(Stored items)
○ ○ ○ ○ ○ ○ ○

(** X6.  For the per-series convention, a fixed parameter wins over a resolved
    column of the same keyword (its last binding counts), every other keyword
    keeps its resolved column, and the keywords [ser1], [ser2], ... keep
    their places at the front of the mapping, which is the order of the
    positional call. *)
Theorem fixed_parameters_take_precedence (t : Transformation) (df : DataFrame)
    (acc : option pyval) (vs : list pyval) :
  rmap (resolve_column df acc) (on_col_list t) = Ret vs ->
  transform_type t = "series" ->
  exists args,
    get_args t df acc = Ret args
    /\ (forall e1 k v e2, fixed_args t = e1 ++ (k, v) :: e2 -> k ∉ map fst e2 ->
          dict_get k args = Some v)
    /\ (forall k, k ∉ map fst (fixed_args t) ->
          dict_get k args = dict_get k (series_args vs))
    /\ map fst (series_args vs) `prefix_of` map fst args.
Proof.
  intros Hvs Hty. eexists. split; [apply get_args_series; eassumption|].
  repeat apply conj.
  - intros e1 k v e2 Hsplit Hk. rewrite Hsplit. unfold dict_update.
    rewrite fold_left_app. simpl.
    change (fold_left ?f e2 ?d) with (dict_update d e2).
    rewrite dict_get_update_notin by exact Hk. apply dict_get_set_eq.
  - intros k Hk. apply dict_get_update_notin, Hk.
  - apply keys_dict_update.
Qed.

Lemma fixed_parameters_take_precedence_witness :
  exists args,
    get_args (Transformation_init (Cols ["Amount"]) transforms_above_threshold
                (NameStr "High")
                (Some [("threshold", PScalar (VInt 500)); ("ser1", PScalar (VInt 7))])
                "series") demo_working None = Ret args
    /\ dict_get "ser1" args = Some (PScalar (VInt 7))
    /\ map fst args = ["ser1"; "threshold"].
Proof.
  destruct (fixed_parameters_take_precedence
              (Transformation_init (Cols ["Amount"]) transforms_above_threshold
                 (NameStr "High")
                 (Some [("threshold", PScalar (VInt 500)); ("ser1", PScalar (VInt 7))])
                 "series") demo_working None _ eq_refl eq_refl)
    as (args & Hargs & Hfixed & _ & _).
  exists args. split; [exact Hargs|]. split.
  - apply (Hfixed [("threshold", PScalar (VInt 500))] "ser1" (PScalar (VInt 7)) []
             eq_refl).
    intros H. inversion H.
  - vm_compute in Hargs. injection Hargs as <-. reflexivity.
Defined.

(** X7.  A calling convention other than the two the engine knows is reported only
    after every declared name has been resolved, and before the function is
    called: the unit is not invoked and keeps its flag. *)
Theorem unknown_transform_type_raises (t : Transformation) (df : DataFrame)
    (acc : option DataFrame) :
  (forall c, c ∈ on_col_list t -> resolvable df acc c) ->
  transform_type t <> "series" ->
  transform_type t <> "dataframe" ->
  get_args t df (PFrame <$> acc) = Raise (Exception "Unknwon transform type")
  /\ (forall index_list reapply_all i w,
        units w !! i = Some t -> executed t reapply_all ->
        apply_unit df index_list reapply_all (PFrame <$> acc) i w
        = (Raise (Exception "Unknwon transform type"), w)).
Proof.
  intros Hall Hs Hd.
  assert (Hget : get_args t df (PFrame <$> acc)
                 = Raise (Exception "Unknwon transform type")).
  { destruct (rmap_all_Ret (resolve_column df (PFrame <$> acc)) (on_col_list t))
      as (vs & Hvs & _).
    { intros c Hc. apply resolve_column_resolvable, Hall, Hc. }
    unfold get_args. rewrite Hvs. cbn [rbind].
    rewrite !decide_False by assumption. reflexivity. }
  split; [exact Hget|].
  intros index_list reapply_all i w Hi Hex.
  rewrite (apply_unit_run _ _ _ _ _ _ _ Hi). unfold executed in Hex.
  rewrite Hex, Hget. reflexivity.
Qed.

Lemma unknown_transform_type_raises_witness :
  get_args (Transformation_init (Cols ["Amount"]) (transforms_pair 2) NameNone None "frame")
    demo_working (PFrame <$> None)
  = Raise (Exception "Unknwon transform type").
Proof.
  destruct (unknown_transform_type_raises
              (Transformation_init (Cols ["Amount"]) (transforms_pair 2) NameNone None
                 "frame") demo_working None) as [H _];
    [|discriminate|discriminate|exact H].
  intros c Hc. apply list_elem_of_singleton in Hc. subst c. left. right. left.
Defined.

Lemma as_frames_named (k : Z) (idx : list label) (v : string -> list scalar)
    (cs : list string) :
  as_frames k (map (fun c => PSeries (mkSeries (Some (VStr c)) idx (v c))) cs)
  = Ret (map (fun c => mkFrame idx [(VStr c, v c)]) cs).
Proof. induction cs as [|c cs IH]; simpl; [|rewrite IH]; reflexivity. Qed.
(** * Mileage calculator (app.py): trip ledger, distance resolution and
      cost amendment, as a shallow embedding

    The Flask handlers [mileage] and [costs] of [app.py] are embedded as
    computations in a small state-and-exception monad over a [world] that
    holds the trips file and the flashed messages.  Python floats are
    binary64 values ([spec_float] of the Standard Library, precision 53,
    exponent bound 1024), so that NaN, the infinities and the rounding of
    every operation are those of the interpreter. *)

From Stdlib Require Import ZArith Lia Ascii String.
From Stdlib Require Import Floats.SpecFloat.
From stdpp Require Import base option list strings gmap pretty sorting.

Local Open Scope Z_scope.

(** ** Python floats *)

Module PyFloat.

Abbreviation float := spec_float.

Definition prec : Z := 53.
Definition emax : Z := 1024.

Definition add : float -> float -> float := SFadd prec emax.
Definition mul : float -> float -> float := SFmul prec emax.
Definition div : float -> float -> float := SFdiv prec emax.

(** [x <= y]; false as soon as one side is NaN. *)
Definition leb : float -> float -> bool := SFleb.
(** [x < y]; false as soon as one side is NaN. *)
Definition ltb : float -> float -> bool := SFltb.

Definition nan : float := S754_nan.
Definition zero : float := S754_zero false.

(** The binary64 value nearest to the fraction [n / d] (ties to even):
    what a decimal literal such as [0.70] or [1609.344] denotes, and what
    [float()] returns on such a text. *)
Definition of_ratio (s : bool) (n d : positive) : float :=
  div (S754_finite s n 0) (S754_finite false d 0).

Definition of_Z (z : Z) : float :=
  match z with
  | Z0 => zero
  | Zpos p => of_ratio false p 1
  | Zneg p => of_ratio true p 1
  end.

(** The integer nearest to [n / d], ties to the even one ([0 < d]). *)
Definition div_half_even (n d : Z) : Z :=
  let q := n / d in
  let r := n mod d in
  match 2 * r ?= d with
  | Lt => q
  | Gt => q + 1
  | Eq => if Z.even q then q else q + 1
  end.

(** [round(x, 2)] of the interpreter: NaN, the infinities and the zeros
    round to themselves; a finite [x] is converted to the decimal with two
    fractional digits nearest to its exact value (ties to even), and that
    decimal is read back as the nearest binary64. *)
Definition round2 (x : float) : float :=
  match x with
  | S754_finite s m e =>
      if 0 <=? e then x
      else
        match div_half_even (100 * Zpos m) (2 ^ (- e)) with
        | Zpos n => of_ratio s n 100
        | _ => S754_zero s
        end
  | _ => x
  end.

End PyFloat.

Import PyFloat.

(** ** Text *)

(** A [string] is read as a sequence of code points below 256.  The
    white-space code points of [str.isspace] in that range. *)
Definition is_space (a : ascii) : bool :=
  let n := N_of_ascii a in
  ((9 <=? n) && (n <=? 13) || (28 <=? n) && (n <=? 32) || (n =? 133) || (n =? 160))%N.

Fixpoint lstrip (s : string) : string :=
  match s with
  | String a s' => if is_space a then lstrip s' else s
  | EmptyString => EmptyString
  end.

Fixpoint rstrip (s : string) : string :=
  match s with
  | EmptyString => EmptyString
  | String a s' =>
      match rstrip s' with
      | EmptyString => if is_space a then EmptyString else String a EmptyString
      | t => String a t
      end
  end.

(** [s.strip()] *)
Definition strip (s : string) : string := rstrip (lstrip s).

(** Truth value of a [str]: the empty text is false. *)
Definition truthy (s : string) : bool :=
  match s with EmptyString => false | String _ _ => true end.

(** ** Data model: the records kept in [data/trips.json] *)

Record stop := Stop {
  stop_address : string;
  stop_datetime : string
}.

Record leg := Leg {
  leg_from : string;
  leg_to : string;
  leg_miles : float
}.

Record ticket := Ticket {
  ticket_state : string;
  ticket_county : string;
  ticket_department : string;
  ticket_citing_officer : string;
  ticket_number : string
}.

Record costs_record := Costs {
  gas : float;
  food : float;
  tolls : float;
  tickets : list ticket
}.

Record trip := Trip {
  created_at : string;
  trip_type : string;
  start_address : string;
  end_address : string;
  start_datetime : string;
  arrival_datetime : string;
  stops : list stop;
  irs_business_rate : float;
  one_way_miles : float;
  total_miles : float;
  reimbursement : float;
  distance_source : string;
  distance_legs : list leg;
  trip_costs : costs_record
}.

(** ** The world of a request: the trips file and the flashed messages *)

(** What [TRIPS_FILE.exists()], [read_text(encoding="utf-8")] and
    [json.loads] can tell apart about the file.  A document is the list of
    trips that [json.dumps] wrote and that [json.loads] reads back.  A
    file holding JSON of another shape (not a list of trip objects) is not
    among these states: the handlers never write one. *)
Inductive file_state :=
  | Absent
  | Undecodable (bytes : list Byte.byte)   (* not UTF-8: read_text raises *)
  | Unparseable (text : string)            (* UTF-8, rejected by json.loads *)
  | Document (trips : list trip).

Record world := World {
  trips_file : file_state;
  writes : list (list trip);               (* every call of _write_trips *)
  flashes : list (string * string)         (* (message, category), oldest first *)
}.

Inductive exn :=
  | UnicodeDecodeError
  | RequestException.

Inductive outcome (A : Type) :=
  | Returned (a : A) (w : world)
  | Raised (e : exn) (w : world).
Arguments Returned {A} a w.
Arguments Raised {A} e w.

(** Computations that read and change the world and may raise. *)
Definition M (A : Type) : Type := world -> outcome A.

#[global] Instance M_ret : MRet M := fun A a w => Returned a w.
#[global] Instance M_bind : MBind M := fun A B f m w =>
  match m w with
  | Returned a w' => f a w'
  | Raised e w' => Raised e w'
  end.

Definition raise {A} (e : exn) : M A := fun w => Raised e w.

Definition final_world {A} (o : outcome A) : world :=
  match o with Returned _ w => w | Raised _ w => w end.

(** [_read_trips()]: only [json.JSONDecodeError] is caught. *)
Definition _read_trips : M (list trip) := fun w =>
  match trips_file w with
  | Absent => Returned [] w
  | Undecodable _ => Raised UnicodeDecodeError w
  | Unparseable _ => Returned [] w
  | Document trips => Returned trips w
  end.

(** [_write_trips(trips)] *)
Definition _write_trips (trips : list trip) : M unit := fun w =>
  Returned tt (World (Document trips) (writes w ++ [trips]) (flashes w)).

(** [flash(message, category)] *)
Definition flash (message category : string) : M unit := fun w =>
  Returned tt (World (trips_file w) (writes w) (flashes w ++ [(message, category)])).

(** ** The request and the services outside the program *)

(** [request.method] and [request.form]. *)
Record request := Request {
  method : string;
  form : gmap string string
}.

(** [request.form.get(key, default)] *)
Definition form_get (f : gmap string string) (key default : string) : string :=
  match f !! key with Some v => v | None => default end.

Inductive response :=
  | Redirect (endpoint : string)
  | Render (template : string).

(** Outcome of the geocode request up to [feats]: the request, the status
    check or the decoding raised, or each feature's coordinates. *)
Inductive geocode_reply :=
  | GeocodeRaises
  | GeocodeFeatures (feats : list (list float)).

(** Outcome of the directions request up to [meters]. *)
Inductive route_reply :=
  | RouteRaises
  | RouteMeters (meters : float).

(** What a request finds outside the program.  Each endpoint answers as a
    function of what it is asked: the same address has the same features
    throughout a request. *)
Record environment := Environment {
  (** [os.environ.get("ORS_API_KEY")] *)
  ORS_API_KEY : option string;
  (** [float(s)] on a text; [None] when it raises [ValueError]. *)
  float_of_str : string -> option float;
  (** The two OpenRouteService endpoints. *)
  geocode_search : string -> geocode_reply;
  directions : list float -> list float -> route_reply
}.

Section App.

Variable env : environment.

Definition ors_enabled : bool :=
  match ORS_API_KEY env with Some k => truthy k | None => false end.

(** [safe_float(val)] with [default=0.0]; [val] is [None] when the form
    has no such field, and [float(None)] raises [TypeError]. *)
Definition safe_float (val : option string) : float :=
  match val with
  | None => zero
  | Some s => match float_of_str env s with Some x => x | None => zero end
  end.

○ ○ ○ ○ ○ ○ ○

=== WORK ITEM ===
From the first line of the records above down to the line containing "dict_get k args = dict_get", repeat each line exactly as written. Include both of those lines and add nothing.

=== REPLY ===
(** X6.  For the per-series convention, a fixed parameter wins over a resolved
    column of the same keyword (its last binding counts), every other keyword
    keeps its resolved column, and the keywords [ser1], [ser2], ... keep
    their places at the front of the mapping, which is the order of the
    positional call. *)
Theorem fixed_parameters_take_precedence (t : Transformation) (df : DataFrame)
    (acc : option pyval) (vs : list pyval) :
  rmap (resolve_column df acc) (on_col_list t) = Ret vs ->
  transform_type t = "series" ->
  exists args,
    get_args t df acc = Ret args
    /\ (forall e1 k v e2, fixed_args t = e1 ++ (k, v) :: e2 -> k ∉ map fst e2 ->
          dict_get k args = Some v)
    /\ (forall k, k ∉ map fst (fixed_args t) ->
          dict_get k args = dict_get k (series_args vs))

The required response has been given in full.